[LISTED RECORDS]

(** Lines 327-334: the loop over the season's [li.archive] entries;
    [concerts] is [season_dict['concerts']] so far. [if concert_dict:] is
    false on [None] and on an empty dictionary. *)
Fixpoint season_concerts (entries : list node) (concerts : list pyval)
  : M (list pyval) :=
  match entries with
  | [] => ret concerts
  | concert :: rest =>
      id <- or_raise KeyError (attr "id" concert) ;;
      concert_dict <- handle_concert (drop 8 id) ;;
      let concerts :=
        match concert_dict with
        | Some ((_ :: _) as d) => concerts ++ [VDict d]
        | _ => concerts
        end in
      sleep MIN_DELAY MAX_DELAY ;;
      season_concerts rest concerts
  end.

(** [__handle_season] *)
Definition handle_season (s : season) : M unit :=
  let season_id := season_id s in
  log DEBUG (lit "Scraping season " ++ season_label s ++ lit " with ID "
             ++ season_id ++ lit "...") ;;
  soup <- get_or_exit (lit "Get season with ID " ++ season_id)
            (ReqSeason season_id) (season_page net season_id) ;;
  let concerts := select (Simple (Sel "li" (Class (lit "archive")))) soup in
  concerts <- season_concerts concerts [] ;;
  let season_dict :=
    [("seasonId", VStr season_id);
     ("season", VStr (replace [ndash] [hyphen] (season_label s)));
     ("concerts", VList concerts)] in
  d <- get_data ;;
  set_data (d ++ [VDict season_dict]).

(** [scrape_seasons] *)
Definition scrape_seasons : M unit :=
  set_data [] ;;
  all_seasons <- get_seasons ;;
  for_each all_seasons
    (fun s => handle_season s ;; sleep MIN_DELAY MAX_DELAY) ;;
  log INFO (lit "Writing to file...") ;;
  write_output (lit "seasons") ;;
  log INFO (lit "Done").

(** [__extract_film_data] *)
Definition extract_film_data (tag : node) : M (dict string pyval) :=
  link <- or_raise TypeError (select_one (Simple (Sel "a" Always)) tag) ;;
  href <- or_raise KeyError (attr "href" link) ;;
  film_id <- or_raise IndexError (last (split_sep slash href)) ;;
  title <- or_raise KeyError (attr "title" link) ;;
  ret [("film_id", VStr film_id); ("title", VStr title)].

[/LISTED RECORDS]

Some lines of the data above may hold the word "rest"; state how many do, and give only that number.

* _OUTPUT FOR THIS TASK_
2